Prévenir « l’impensable, l’inacceptable et l’injustifiable »

Lors d'un point de presse à New York lundi, le Secrétaire général de l'ONU, António Guterres, a estimé que le rapport constituait « un constat effroyable des conditions de vie des civils sur le terrain ».

« Il s’agit d’un désastre entièrement provoqué par l’homme – et le rapport indique clairement qu’il peut être stoppé », a-t-il ajouté, estimant que le document démontrait « la nécessité d’un cessez-le-feu humanitaire immédiat ».

« J’appelle les autorités israéliennes à garantir un accès complet et sans entrave aux biens humanitaires dans tout Gaza et à la communauté internationale à soutenir pleinement nos efforts humanitaires », a dit le chef de l'ONU. « Nous devons agir maintenant pour prévenir l’impensable, l’inacceptable et l’injustifiable ».

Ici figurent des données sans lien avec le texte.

(** X7. A buffer supplied by the caller (non-null pointer, non-zero
    size) is adopted as it is, whatever [malloc] would answer: nothing is
    allocated, the caller's variables are not written, the window is the
    whole buffer and the cursor is 0.  On the first construction for a
    [cinfo], [newbuffer] is null, so that the caller's buffer is not
    what a later growth frees. *)
Theorem construction_adopts_buffer (w : Z) (pool_obj : my_mem_destination_mgr)
    (ok : bool) (lb ls : loc) (a : bool) (s : state) (p : pointer) (n : Z) :
  ptr_vars s !! lb = Some p ->
  ulong_vars s !! ls = Some n ->
  is_null p = false ->
  0 < n < 2 ^ w ->
  exists s' d',
    jpeg_mem_dest_tj w pool_obj ok (Some lb) (Some ls) a s = Done tt s' /\
    cinfo_dest s' = Some d' /\
    heap s' = heap s /\ ptr_vars s' = ptr_vars s /\ ulong_vars s' = ulong_vars s /\
    window d' = (p, n, p, n) /\ cursor w d' = 0 /\ alloc d' = a /\
    (cinfo_dest s = None -> newbuffer d' = NULL).
Proof.
  intros Hp Hn Hnull Hrange.
  assert (Hnz : n <> 0) by lia.
  rewrite (jpeg_mem_dest_tj_supplied _ _ _ _ _ _ _ _ _ Hp Hn Hnull Hnz).
  assert (Hfit : to_size_t w n = n) by (apply Z.mod_small; lia).
  eexists _, _. split; [reflexivity|]. split; [reflexivity|].
  destruct s as [h pv uv cd].
  unfold window, cursor, prepared, entry_dest, to_size_t in *. simpl.
  rewrite Hfit, Z.sub_diag, Z.mod_0_l by lia.
  do 6 (split; [reflexivity|]). now intros ->.
Qed.

(** X8. A non-null pointer with size zero counts as no buffer.  With
    [alloc] true and a successful [malloc] the caller's pointer is
    overwritten with the new block of 4096 bytes, while the block it
    pointed to stays allocated with its content: the library does not
    free it. *)
Theorem construction_ignores_empty_buffer (w : Z)
    (pool_obj : my_mem_destination_mgr) (lb ls : loc) (s : state)
    (b : block) (o : Z) (cells : list memval) :
  ptr_vars s !! lb = Some (Ptr b o) ->
  ulong_vars s !! ls = Some 0 ->
  heap s !! b = Some cells ->
  exists s' nb,
    jpeg_mem_dest_tj w pool_obj true (Some lb) (Some ls) true s = Done tt s' /\
    nb <> b /\
    ptr_vars s' !! lb = Some (Ptr nb 0) /\
    heap s' !! nb = Some (replicate (Z.to_nat OUTPUT_BUF_SIZE) Vundef) /\
    heap s' !! b = Some cells.
Proof.
  intros Hp Hn Hb.
  assert (Hv : valid_slots s (Some lb) (Some ls) = true)
    by (unfold valid_slots; now rewrite Hp, Hn).
  assert (Hnb : no_buffer s lb ls = true)
    by (unfold no_buffer; now rewrite Hp, Hn).
  rewrite jpeg_mem_dest_tj_allocated by assumption.
  assert (Hne : fresh (dom (heap s)) <> b).
  { intros E. pose proof (fresh_block_not_live (heap s)) as Hf.
    rewrite E in Hf. congruence. }
  eexists _, (fresh (dom (heap s))). split; [reflexivity|].
  cbn [heap ptr_vars]. rewrite !lookup_insert_eq, lookup_insert_ne by assumption.
  auto.
Qed.

(** X9. When the initial [malloc] fails, the exit with
    [JERR_OUT_OF_MEMORY] comes after the assignment: the caller's pointer
    has been overwritten with null and [newbuffer] is null, whereas the
    caller's size and the heap are as they were. *)
Theorem construction_out_of_memory_clears_pointer (w : Z)
    (pool_obj : my_mem_destination_mgr) (lb ls : loc) (s : state) :
  valid_slots s (Some lb) (Some ls) = true ->
  no_buffer s lb ls = true ->
  exists s' d',
    jpeg_mem_dest_tj w pool_obj false (Some lb) (Some ls) true s =
      ErrorExit JERR_OUT_OF_MEMORY (Some 10) s' /\
    cinfo_dest s' = Some d' /\ newbuffer d' = NULL /\
    ptr_vars s' !! lb = Some NULL /\
    ulong_vars s' = ulong_vars s /\ heap s' = heap s.
Proof.
  intros Hv Hnb.
  rewrite jpeg_mem_dest_tj_out_of_memory by assumption.
  eexists _, _. split; [reflexivity|]. split; [reflexivity|].
  destruct s as [h pv uv cd]. simpl. rewrite lookup_insert_eq. auto.
Qed.

(** X10. A sink that [jpeg_mem_dest_tj] returns starts with a non-null
    buffer of non-zero capacity, an empty window ([free_in_buffer] is the
    capacity, [next_output_byte] the buffer, the cursor 0), and the
    caller's pointer and size hold that buffer and that capacity. *)
Theorem construction_window (w : Z) (pool_obj : my_mem_destination_mgr)
    (ok : bool) (lb ls : loc) (a : bool) (s s' : state) (n : Z) :
  12 < w ->
  ulong_vars s !! ls = Some n ->
  0 <= n < 2 ^ w ->
  jpeg_mem_dest_tj w pool_obj ok (Some lb) (Some ls) a s = Done tt s' ->
  exists d',
    cinfo_dest s' = Some d' /\
    is_null (buffer d') = false /\ 0 < bufsize d' /\
    next_output_byte (pub d') = buffer d' /\
    free_in_buffer (pub d') = bufsize d' /\
    cursor w d' = 0 /\
    ptr_vars s' !! lb = Some (buffer d') /\
    ulong_vars s' !! ls = Some (bufsize d').
Proof.
  intros Hw Hn Hrange H.
  destruct (jpeg_mem_dest_tj_Done _ _ _ _ _ _ _ _ H) as (? & ? & [= <-] & [= <-] & Hv).
  assert (Hpos : 0 < 2 ^ w) by (apply Z.pow_pos_nonneg; lia).
  assert (Hfit : 4096 mod 2 ^ w = 4096).
  { apply Z.mod_small. split; [lia|].
    apply Z.lt_le_trans with (2 ^ 13); [reflexivity|].
    apply Z.pow_le_mono_r; lia. }
  destruct (no_buffer s lb ls) eqn:Hnb.
  - destruct a; [|now rewrite jpeg_mem_dest_tj_refused in H by auto].
    destruct ok; [|now rewrite jpeg_mem_dest_tj_out_of_memory in H by auto].
    rewrite jpeg_mem_dest_tj_allocated in H by auto. injection H as <-.
    eexists. split; [reflexivity|].
    unfold cursor, prepared, to_ulong, to_size_t, OUTPUT_BUF_SIZE.
    cbn [ptr_vars ulong_vars buffer bufsize pub next_output_byte free_in_buffer
         is_null].
    rewrite !Hfit, !lookup_insert_eq, Z.sub_diag, Z.mod_0_l by lia.
    repeat split; lia.
  - destruct (no_buffer_false _ _ _ Hv Hnb) as (p & n' & Hp & Hn' & Hnull & Hnz).
    rewrite Hn in Hn'. injection Hn' as <-.
    rewrite (jpeg_mem_dest_tj_supplied _ _ _ _ _ _ _ _ _ Hp Hn Hnull Hnz) in H.
    injection H as <-.
    assert (Hsz : to_size_t w n = n) by (apply Z.mod_small; lia).
    eexists. split; [reflexivity|].
    destruct s as [h pv uv cd]. unfold cursor, prepared. simpl in *.
    rewrite Hsz, Z.sub_diag. unfold to_size_t. rewrite Z.mod_0_l by lia.
    repeat split; auto; lia.
Qed.

Section HeapAccounting.

Variable w : Z.
Variable D0 : gset positive.

Lemma empty_mem_output_buffer_accounted (ok : bool) (s s' : state) (r : bool) :
  accounted D0 s ->
  empty_mem_output_buffer w ok s = Done r s' ->
  accounted D0 s'.
Proof.
  unfold accounted.
  intros Hacc
    (d & vs & h2 & Hd & _ & _ & _ & _ & Hstore & Hfree & _ & _ & Hd')
    %empty_mem_output_buffer_Done.
  rewrite Hd in Hacc. rewrite Hd'. cbn [grown newbuffer].
  pose proof (is_fresh (dom (heap s))) as Hfresh.
  apply store_bytes_dom in Hstore. rewrite dom_insert_L in Hstore.
  destruct Hfree as [[E ->]|(b & E & _ & ->)]; rewrite E in Hacc.
  - rewrite Hstore. rewrite Hacc in *. auto.
  - destruct Hacc as [Hb Hdom]. rewrite dom_delete_L, Hstore.
    rewrite Hdom in *. split; [set_solver|set_solver].
Qed.

Lemma producer_write_accounted (v : byte) (s s' : state) :
  accounted D0 s ->
  producer_write w v s = Done tt s' ->
  accounted D0 s'.
Proof.
  unfold accounted.
  intros Hacc (d & h' & Hd & Hstore & Hh & _ & _ & ->)%producer_write_Done.
  rewrite Hd in Hacc. rewrite Hh.
  cbn [set_free_in_buffer set_next_output_byte newbuffer].
  now rewrite (store_bytes_dom _ _ _ _ Hstore).
Qed.

Lemma run_accounted (acts : list action) :
  forall s s' : state,
    accounted D0 s -> run w acts s = Done tt s' -> accounted D0 s'.
Proof.
  induction acts as [|a acts IH]; intros s s' Hacc Hrun.
  - now injection Hrun as <-.
  - apply run_cons in Hrun as (s1 & Hstep & Hrest).
    apply (IH s1 s'); [|assumption].
    destruct a as [v|ok].
    + eapply producer_write_accounted; eassumption.
    + apply perform_MoreRoom in Hstep.
      eapply empty_mem_output_buffer_accounted; eassumption.
Qed.

End HeapAccounting.

(** X11. No leak and no foreign free in a first session.  After the
    first [jpeg_mem_dest_tj] on a [cinfo] and any session of writes and
    growth calls, the allocated blocks are exactly those that were
    allocated before the construction, plus the one block that
    [newbuffer] points to when it is not null: every superseded buffer
    of the library has been freed, and no block of the caller has. *)
Theorem session_heap_accounted (w : Z) (pool_obj : my_mem_destination_mgr)
    (ok : bool) (ob os : option loc) (a : bool) (acts : list action)
    (s0 s1 s : state) :
  cinfo_dest s0 = None ->
  jpeg_mem_dest_tj w pool_obj ok ob os a s0 = Done tt s1 ->
  run w acts s1 = Done tt s ->
  accounted (dom (heap s0)) s.
Proof.
  intros Hnone Hcons Hrun.
  apply (run_accounted w (dom (heap s0)) acts s1 s); [|assumption].
  destruct (jpeg_mem_dest_tj_Done _ _ _ _ _ _ _ _ Hcons)
    as (lb & ls & -> & -> & Hv).
  unfold accounted.
  destruct (no_buffer s0 lb ls) eqn:Hnb.
  - destruct a; [|now rewrite jpeg_mem_dest_tj_refused in Hcons by auto].
    destruct ok; [|now rewrite jpeg_mem_dest_tj_out_of_memory in Hcons by auto].
    rewrite jpeg_mem_dest_tj_allocated in Hcons by auto. injection Hcons as <-.
    cbn [cinfo_dest heap prepared newbuffer].
    split; [apply is_fresh|apply dom_insert_L].
  - destruct (no_buffer_false _ _ _ Hv Hnb) as (p & n & Hp & Hn & Hnull & Hnz).
    rewrite (jpeg_mem_dest_tj_supplied _ _ _ _ _ _ _ _ _ Hp Hn Hnull Hnz) in Hcons.
    injection Hcons as <-.
    unfold entry_dest. rewrite Hnone.
    destruct s0 as [h pv uv cd]. reflexivity.
Qed.

(** X12. Memory safety of a first session.  After the first
    [jpeg_mem_dest_tj] on a [cinfo], given a caller's buffer that is
    allocated, and any session of writes and growth calls, the sink's
    pointers are not dangling: [buffer] points into an allocated block
    and [newbuffer] is null or does. *)
Theorem session_pointers_live (w : Z) (pool_obj : my_mem_destination_mgr)
    (ok : bool) (lb ls : loc) (a : bool) (acts : list action)
    (s0 s1 s : state) (p : pointer) :
  cinfo_dest s0 = None ->
  ptr_vars s0 !! lb = Some p ->
  is_null p || live (heap s0) p = true ->
  jpeg_mem_dest_tj w pool_obj ok (Some lb) (Some ls) a s0 = Done tt s1 ->
  run w acts s1 = Done tt s ->
  pointers_live s = true.
Proof.
  intros Hnone Hp Hbuf Hcons Hrun.
  apply (run_pointers_live w acts s1 s); [|assumption].
  apply (jpeg_mem_dest_tj_pointers_live w pool_obj ok lb ls a s0 s1 p);
    try assumption.
  intros Hnn. now rewrite Hnn in Hbuf.
Qed.

(** ** From the producer's bytes to the caller's buffer *)

Section RoundTrip.

Variable w : Z.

Tous les ménages sautent des repas chaque jour

Dans les deux gouvernorats du nord de la bande de Gaza, où quelque 300.000 personnes restent bloquées, les agences onusiennes s’attendent à ce que la famine survienne d’ici au mois de mai 2024. 

Globalement, le nouveau rapport montre que 1,1 million de personnes à Gaza, soit la moitié de la population, ont complètement épuisé leurs réserves alimentaires et leurs capacités de survie et sont aux prises avec une faim catastrophique (phase 5 de l’IPC) et la famine. Il s’agit du nombre le plus élevé de personnes jamais enregistré comme étant confrontées à une faim catastrophique par le système IPC, et du double du nombre de personnes en phase 5 de l’IPC il y a seulement trois mois.

D’une manière générale, pratiquement tout le monde à Gaza a du mal à obtenir suffisamment de nourriture et qu’environ 677.000 personnes – près d’un tiers de la population – connaissent le niveau le plus élevé de faim catastrophique. Cela inclut environ 210.000 personnes dans le nord.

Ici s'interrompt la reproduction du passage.